• **What the task requires**: Keep only those lines of the records that include the string "DockState".

• **Collected data**:
(** ** Properties *)

Lemma layout_restored `{HO : HashOrder} `{D : DockLib} `{DL : !DockLaws D} pf channels plots
    (dock : DockState PlotId) markers name :
  NoDup (map ci_id channels) -> NoDup (map ci_path channels) ->
  map_Forall (fun _ k => restorable channels k) (pr_plots plots) ->
  Forall (fun t => is_Some (pr_plots plots !! t)) (iter_all_tabs dock) -> iter_all_tabs dock <> [] ->
  blen (capture_order plots dock) < u64_max ->
  let order := capture_order plots dock in
  NoDup order /\ (forall pid, pid ∈ order <-> is_Some (pr_plots plots !! pid)) /\
  exists plots' dock',
    apply pf (capture name plots dock (channels_by_id channels) markers) channels =
      Ok (plots', dock', ApplyReport_default) /\
    (forall j, pr_plots plots' !! j =
       if decide (0 <= j) then pid ← order !! Z.to_nat j; persisted <$> pr_plots plots !! pid else None) /\
    Forall2 (fun pid j => exists i, order !! i = Some pid /\ j = Z.of_nat i) (iter_all_tabs dock) (iter_all_tabs dock').
Proof.
  intros Hids Hpaths Hk Htabs Hne Hlen order.
  destruct (capture_order_spec plots dock Htabs) as [Hn Ho]. fold order in Hn, Ho, Hlen.
  split; [done|]. split; [done|].
  destruct (lookup_all (pr_plots plots) order) as [kinds Hkinds]; [by intros pid ?%Ho|].
  destruct (capture_steps channels plots order 0 (∅, []) kinds Hkinds Hn) as (Hspecs & Hidx & _).
  assert (Hlk : blen kinds = blen order) by (unfold blen; by rewrite (Forall2_length _ _ _ Hkinds)).
  destruct (specs_roundtrip channels Hids Hpaths pf kinds (mkApplyState PlotRegistry_new ApplyReport_default [] []))
    as (reg & Hspec & Hreg).
  { apply Forall_forall. intros k (i & Hi)%list_elem_of_lookup.
    destruct (Forall2_lookup_r _ _ _ _ _ Hkinds Hi) as (pid & _ & Hpid). by eapply Hk. }
  { done. } { cbn. lia. }
  unfold apply, capture. fold order. change (imap pair order) with (imap (fun i pid => ((0 + i)%nat, pid)) order).
  destruct (foldl _ _ (imap _ order)) as [idx_of specs]. cbn [fst snd app] in Hspecs, Hidx. subst specs.
  cbn [ly_plots ly_dock]. rewrite Hspec. cbn [mbind res_bind mret res_ret as_registry as_companions as_report as_new_ids app foldl].
  destruct (value_tabs (filter_tabs (fun i => negb (i =? usize_max))
    (map_tabs (fun pid => default usize_max (idx_of !! pid)) dock))) as (v & Hv & _). rewrite Hv. cbn [from_option id].
  do 2 eexists. split; [done|]. split.
  - intros j. rewrite Hreg. cbn [as_registry pr_next_id PlotRegistry_new pr_plots]. rewrite lookup_empty, Z.sub_0_r, Hlk.
    by apply restored_lookup.
  - eapply dock_roundtrip; [done|exact Hidx| |done| |by rewrite Hlk|exact Hv].
    + eapply Forall_impl; [exact Htabs|]. intros t. apply Ho.
    + unfold usize_max, u64_max in *. lia.
Qed.

(** C15: Layouts round-trip.  Capturing a workspace whose plots show channels
    of the session and applying the layout in that session rebuilds it, in
    both build profiles: every plot comes back exactly once (only the transient
    selection of a scalar panel is lost) with its channels, styles, lanes,
    columns and filters resolved through their paths, every dock tab shows the
    plot it showed, and nothing is reported missing or dropped.  Plots are
    renumbered by their position in the capture order. *)
Theorem layout_roundtrip `{HO : HashOrder} `{D : DockLib} `{DL : !DockLaws D} pf channels plots
    (dock : DockState PlotId) markers name :
  NoDup (map ci_id channels) -> NoDup (map ci_path channels) ->
  map_Forall (fun _ k => restorable channels k) (pr_plots plots) ->
  Forall (fun t => is_Some (pr_plots plots !! t)) (iter_all_tabs dock) -> iter_all_tabs dock <> [] ->
  blen (capture_order plots dock) < u64_max ->
  let order := capture_order plots dock in
  NoDup order /\ (forall pid, pid ∈ order <-> is_Some (pr_plots plots !! pid)) /\
  exists plots' dock',
    apply pf (capture name plots dock (channels_by_id channels) markers) channels =
      Ok (plots', dock', ApplyReport_default) /\
    (forall j, pr_plots plots' !! j =
       if decide (0 <= j) then pid ← order !! Z.to_nat j; persisted <$> pr_plots plots !! pid else None) /\
    Forall2 (fun pid j => exists i, order !! i = Some pid /\ j = Z.of_nat i) (iter_all_tabs dock) (iter_all_tabs dock').
Proof. apply layout_restored. Qed.

Lemma markers_restored `{HO : HashOrder} `{D : DockLib} pf channels plots (dock : DockState PlotId) ms ms0 name :
  NoDup (map ci_id channels) -> NoDup (map ci_path channels) -> ms_ok ms ->
  Forall (fun l => Forall (fun i => is_Some (channels_by_id channels !! i)) (lk_signals l)) (ms_links ms) ->
  blen (ms_markers ms) < u64_max - 1 -> blen (ms_links ms) < u64_max - 1 ->
  exists ms', load_markers pf ms0 (capture name plots dock (channels_by_id channels) ms) channels = Ok ms' /\
    ms_ok ms' /\ map marker_data (ms_markers ms') = map marker_data (ms_markers ms) /\
    link_data ms' = link_data ms /\ ms_selected ms' = None.
Proof.
  intros Hids Hpaths Hok Hsig Hm Hl. unfold load_markers, capture, restore.
  destruct (foldl _ _ _) as [idx specs]. cbn [ly_markers ly_links]. rewrite map_map. cbn [mks_t_ns mks_label mks_color].
  change (map _ (ms_markers ms)) with (map marker_data (ms_markers ms)).
  destruct (restore_markers_ok pf (map marker_data (ms_markers ms)) MarkerSet_new []) as (ms1 & E1 & Hok1 & Hn1);
    [apply new_ok|done|unfold blen in *; rewrite length_map; cbn; lia|].
  change (mkMarkerSet [] [] None 1 1) with MarkerSet_new. rewrite E1. cbn [mbind res_bind fst snd].
  destruct (restore_markers_content _ _ _ _ _ _ E1) as (Hmk & Hlk & Hsel). cbn in Hmk, Hlk, Hsel.
  set (specs' := omap (link_spec _ _) (ms_links ms)).
  destruct (restore_links_ok pf (map (fun l => (lks_a_index l, lks_b_index l, lks_y_frac l, signals_resolved l channels))
    specs') ms1 (ids ms1)) as (ms2 & E2 & Hok2); [done|by apply Forall_forall| |].
  { rewrite Hn1. unfold blen in *. rewrite length_map. cbn.
    pose proof (length_omap_le (link_spec (channels_by_id channels) (collect_map (imap (fun i m => (mk_id m, i)) (ms_markers ms)))) (ms_links ms)).
    unfold specs'. lia. }
  exists ms2. split; [done|]. destruct (restore_links_content _ _ _ _ _ E2) as (Hmk2 & Hsel2 & Hlk2).
  assert (Hdata : map marker_data (ms_markers ms2) = map marker_data (ms_markers ms)) by congruence.
  split_and!; [done|done| |congruence]. unfold link_data. rewrite Hlk2, Hlk. cbn [map app].
  replace (ids ms1) with (ids ms2) by (unfold ids; by rewrite Hmk2). unfold specs'.
  assert (Hall : Forall (fun l => l ∈ ms_links ms) (ms_links ms)) by (by apply Forall_forall).
  revert Hsig Hall. generalize (ms_links ms) at 1 3 4 5. intros links Hsig Hall. induction links as [|l links IH]; [done|].
  apply Forall_cons in Hsig as [Hs Hsig], Hall as [Hin Hall].
  destruct (link_restored channels ms ms2 l) as (ls & q & d & H1 & H2 & H3 & H4); [done..|].
  cbn [omap list_omap map]. rewrite H1. cbn [map omap list_omap]. rewrite H2. cbn [omap list_omap]. rewrite H3, H4.
  f_equal. by apply IH.
Qed.

(** Markers and links round-trip.  Saving a consistent marker graph in a
    layout and restoring it, in any marker set and both build profiles, gives a
    consistent graph with the same markers in the same order and the same links
    between them, with the same position and the same signals (resolved through
    their paths); nothing is selected. *)
Theorem markers_roundtrip `{HO : HashOrder} `{D : DockLib} pf channels plots (dock : DockState PlotId) ms ms0 name :
  NoDup (map ci_id channels) -> NoDup (map ci_path channels) -> ms_ok ms ->
  Forall (fun l => Forall (fun i => is_Some (channels_by_id channels !! i)) (lk_signals l)) (ms_links ms) ->
  blen (ms_markers ms) < u64_max - 1 -> blen (ms_links ms) < u64_max - 1 ->
  exists ms', load_markers pf ms0 (capture name plots dock (channels_by_id channels) ms) channels = Ok ms' /\
    ms_ok ms' /\ map marker_data (ms_markers ms') = map marker_data (ms_markers ms) /\
    link_data ms' = link_data ms /\ ms_selected ms' = None.
Proof. apply markers_restored. Qed.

• **Task answer**:
    (dock : DockState PlotId) markers name :
    (dock : DockState PlotId) markers name :
Lemma markers_restored `{HO : HashOrder} `{D : DockLib} pf channels plots (dock : DockState PlotId) ms ms0 name :
Theorem markers_roundtrip `{HO : HashOrder} `{D : DockLib} pf channels plots (dock : DockState PlotId) ms ms0 name :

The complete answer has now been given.